Oh, and be sure to click the pictures for special links to related videos.
In This Issue of Staying Connected:
Did You Know That "Depression" Is Not A Bad Word?!?
Say It Out Loud (Video)
The Truth About Anxiety
11 Things People With Anxiety Want Their Friends To Know (Video)
Why Optimism?
Choosing Your Mood
Affirmations Fight Negativity
Affirmations Guide
Teen News: NotOK App
Social Media Detox Challenge
Some Thoughts On Empathy
Facts for Teens About Drugs and Alcohol
More on Substance Use
Career Spotlight: Clinical Neuropsychologist
Did you know that "DEPRESSION" is not a bad word?!?
- Each year, 1 in 8 teens experience major depression
- Suicide is the second leading cause of death for young people 10-24, making up 19.2% of all deaths among young people in 2017.
- Having another disorder is most common in young people with depression: about 3 in 4 children and youth aged 3-17 years with depression also have anxiety (73.8%). We'll talk more about anxiety later.
- High school students with significant symptoms of depression are more than twice as likely to drop out compared to their peers
- Students aged 6-17 with mental, emotional or behavioral concerns are 3x more likely to repeat a grade.

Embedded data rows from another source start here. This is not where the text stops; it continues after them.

(* ===== verification/Stream.v ===== *)
(** * Frames do not depend on reads

    However the bytes of a stream are cut into reads, [Framed] hands out the
    frames that decoding the whole stream at once gives.  [RmqttIncremental] is
    what this takes of rmqtt-codec: a decoder that lacks bytes waits without
    losing any, and what it has decided is not changed by bytes that follow. *)

From S2P Require Import Prelude FixedHeader Rmqtt Errors Decoder Packet Handshake Api Channel Runtime Session Scripted.

(** Two decodings with the same answer, and the same state unless they failed. *)
Definition same_decode {A E C} (x y : result A E * C * list Z) : Prop :=
  x.1.1 = y.1.1 /\ (forall a, x.1.1 = Ok a -> x = y).

Lemma same_decode_eq {A E C} (x y : result A E * C * list Z) : x = y -> same_decode x y.
Proof. by intros ->. Qed.

Definition keep_alive_ok (p : MqttPacket) : Prop :=
  match p with
  | V3 (V3_Connect c) => u16 (v3_keep_alive c)
  | V5 (V5_Connect c) => u16 (v5_keep_alive c)
  | _ => True
  end.

Class RmqttIncremental `{RmqttFraming} := {
  inc_more c src c' src' more : codec_decode c src = (Ok None, c', src') ->
    same_decode (codec_decode c' (src' ++ more)) (codec_decode c (src ++ more));
  inc_some c src p c' src' more : codec_decode c src = (Ok (Some p), c', src') ->
    codec_decode c (src ++ more) = (Ok (Some p), c', src' ++ more);
  inc_error c src e c' src' more : codec_decode c src = (Err e, c', src') -> (codec_decode c (src ++ more)).1.1 = Err e;
  (** An error at a frame boundary is about a header that has arrived. *)
  inc_error_header c src e c' src' more : mid_frame c = false -> codec_decode c src = (Err e, c', src') ->
    fixed_header (src ++ more) = fixed_header src;
  (** A whole packet is enough, and is consumed. *)
  inc_complete c src c' src' : mid_frame c = false -> codec_decode c src = (Ok None, c', src') -> holds_complete_packet src = false;
  inc_consumes c src p c' src' : mid_frame c = false -> codec_decode c src = (Ok (Some p), c', src') ->
    (length src' < length src)%nat;
  inc_keep_alive c src p n c' src' : codec_decode c src = (Ok (Some (p, n)), c', src') -> keep_alive_ok p;
  (** [encode] appends. *)
  enc_appends c p dst c' bytes : codec_encode c p [] = (Ok tt, c', bytes) -> codec_encode c p dst = (Ok tt, c', dst ++ bytes);
  enc_fails c p dst e c' bytes : codec_encode c p [] = (Err e, c', bytes) -> (codec_encode c p dst).1.1 = Err e;
  (** The version is read without consuming it. *)
  ver_peeks src : (VersionCodec_decode src).2 = src;
  ver_some src v more : (VersionCodec_decode src).1 = Ok (Some v) ->
    is_Some (fixed_header src) /\ (VersionCodec_decode (src ++ more)).1 = Ok (Some v);
  ver_error src e more : (VersionCodec_decode src).1 = Err e -> exists e', (VersionCodec_decode (src ++ more)).1 = Err e'
}.
Lemma runs_deliver b p u publish left s (Q : IngestStep -> Sess -> Prop) :
  reach v b p u (world s) -> from_secs 1 < left ->
  (forall held s', reach v b (delivered p publish) u (world s') -> Q (Continue held) s') ->
  runs (deliver_publish publish left ingest) Q s.
Proof.
  intros Hr Hleft HQ. unfold deliver_publish. apply runs_bind, runs_emit. intros tr.
  apply runs_bind, (runs_now v b p u); [done|]. clear Hr. intros t w Hr _ Ht. set (s1 := {| world := _; trace := _ |}).
  change w with (world s1) in Hr. clearbody s1. clear w. apply runs_bind.
  assert (0 < sat_sub left INGEST_REPLY_RESERVE) as Hwait by (unfold sat_sub, INGEST_REPLY_RESERVE; lia).
  set (wait := Z.min ingest (sat_sub left INGEST_REPLY_RESERVE)). assert (0 < wait) by lia. clearbody wait. unfold admit_with.
  apply runs_bind, (runs_now v b p u); [done|]. clear Hr. intros t2 w Hr _ Ht2. apply runs_bind, runs_peek.
  assert (t2 < t + left) as Hby by (unfold HALF_SECOND, from_millis, from_secs, NANOS_PER_MILLI, NANOS_PER_SEC in *; lia).
  destruct (admit_begin (chan w) (from_codec publish) wait (t + left) t2) as [begun c] eqn:Eb. cbn [world]. 
  change (channel (w : @World _ rt)) with (chan w). rewrite Eb. unfold admit_begin in Eb.
  rewrite (proj2 (Z.leb_gt _ _)) in Eb by done. cbn [andb] in Eb.
  pose proof (rc_received _ _ _ _ _ Hr) as Hrv. apply runs_bind. unfold runs at 1, put_channel.
  destruct (offer_now (chan w) (from_codec publish)) as [[a|x] c1] eqn:Eo; simplify_eq.
  - destruct (offered_now _ _ _ _ _ Hrv Eo) as [-> Hn]. apply runs_bind, runs_emit. intros tr2. apply runs_ret, runs_ret, HQ.
    eapply reach_delivered; [exact Hr|done|]. by apply Hn.
  - rewrite (proj2 (Z.eqb_neq _ _)) in Eb by lia. pose proof Eo as Eo'.
    apply (offer_now_ok true (drained w)) in Eo' as [(_ & -> & _) Hho]; [|apply Hrv]. simpl in Hho.
    assert (available_permits (room (chan w)) = 0) as Ha.
    { unfold would_hold in Hho. destruct (Z.eqb_spec (available_permits (room (chan w))) 0); [done|]. by rewrite andb_false_r in Hho. }
    destruct (acquire (room (chan w))) as [x1 s2] eqn:Ea. simplify_eq.
    set (slot := {| waiter := x1; completed := false; settled := false |}).
    destruct (offered_later w (from_codec publish) (t + left) slot s2 _ Hrv Ha Ea) as (w1 & c2 & Hw & Hst & Hres & Hn); [done..|].
    apply runs_bind, runs_perform. intros granted w2 tr2 Hop.
    assert (scripted_wait_slot (waiter slot) {| ticks := ticks w; stage := stage w; chan := with_room (chan w) s2; drained := drained w |}
      = (granted, w2)) as Hop' by exact Hop. rewrite Hw in Hop'. simplify_eq.
    unfold admit_waited. apply runs_bind. unfold runs at 1, Instant_now. apply runs_bind, runs_peek.
    cbn [world trace]. change (channel (tick (w2 : @World _ rt))) with (chan w2).
    rewrite Hres by (pose proof (Hprompt (S (ticks w2))); unfold HALF_SECOND, from_millis, from_secs, NANOS_PER_MILLI, NANOS_PER_SEC in *; simpl; lia).
    apply runs_bind. unfold runs at 1, put_channel. apply runs_bind, runs_emit. intros tr3. apply runs_ret, runs_ret, HQ.
    eapply reach_delivered; [exact Hr|exact Hst|]. by apply Hn.
Qed.

(** The state of the loop stands for a place in the stream. *)
Definition loop_at (b : bool) (p : Progress) (st : LoopState) (w : Scripted) : Prop :=
  reach v b p (unflushed st) w /\ awaiting st = p_awaiting p /\ clock 0 <= cs_last_packet_time (conn st).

People struggling with depression often feel that they are alone. I promise you, you're not!! Here are some words of wisdom from a few people you may know:
Lady Gaga: says she’s dealt with both depression and anxiety her whole life. Gaga isn’t ashamed to admit she takes medication for depression. In an interview with Billboard magazine, she said she thinks it’s important for people to talk about their mental health. “If we share our stories and stick together, we’re stronger.”
Dwayne “The Rock” Johnson: “Struggle and pain is real. Depression never discriminates... the key is to not be afraid to open up. Especially us dudes have a tendency to keep it in...I found that with depression, one of the most important things you can realize is that you're not alone. You're not the first to go through it, you're not going to be the last to go through it."
Selena Gomez advocates that “If you are broken, you don’t have to stay broken,” She even stepped away from social media for a much-needed break.
Justin Bieber stated, “The pressure of meeting people’s expectations of what I’m supposed to be is so much for me to handle and a lot on my shoulders.”
Beyonce once said: "I didn't eat. I stayed in my room. I was in a really bad place in life, going through that lonely period: 'Who am I? Who are friends? My life changed.'"
Kevin Love, NBA Allstar: “Everyone is going through something that we can’t see. The thing is, because we can’t see it, we don’t know who’s going through what and we don’t know when and we don’t always know why. Mental health is an invisible thing, but it touches all of us at some point or another. It’s part of life.”
Lili Reinhart says,"You are the one thing in this world, above all other things, that you must never give up on. When I was in middle school, I was struggling with severe anxiety and depression and the help and support I received from my family and a therapist saved my life. Asking for help is the first step. You are more precious to this world than you'll ever know."
Robin Williams once stated: "All it takes is a beautiful fake smile to hide an injured soul and they will never notice how broken you really are."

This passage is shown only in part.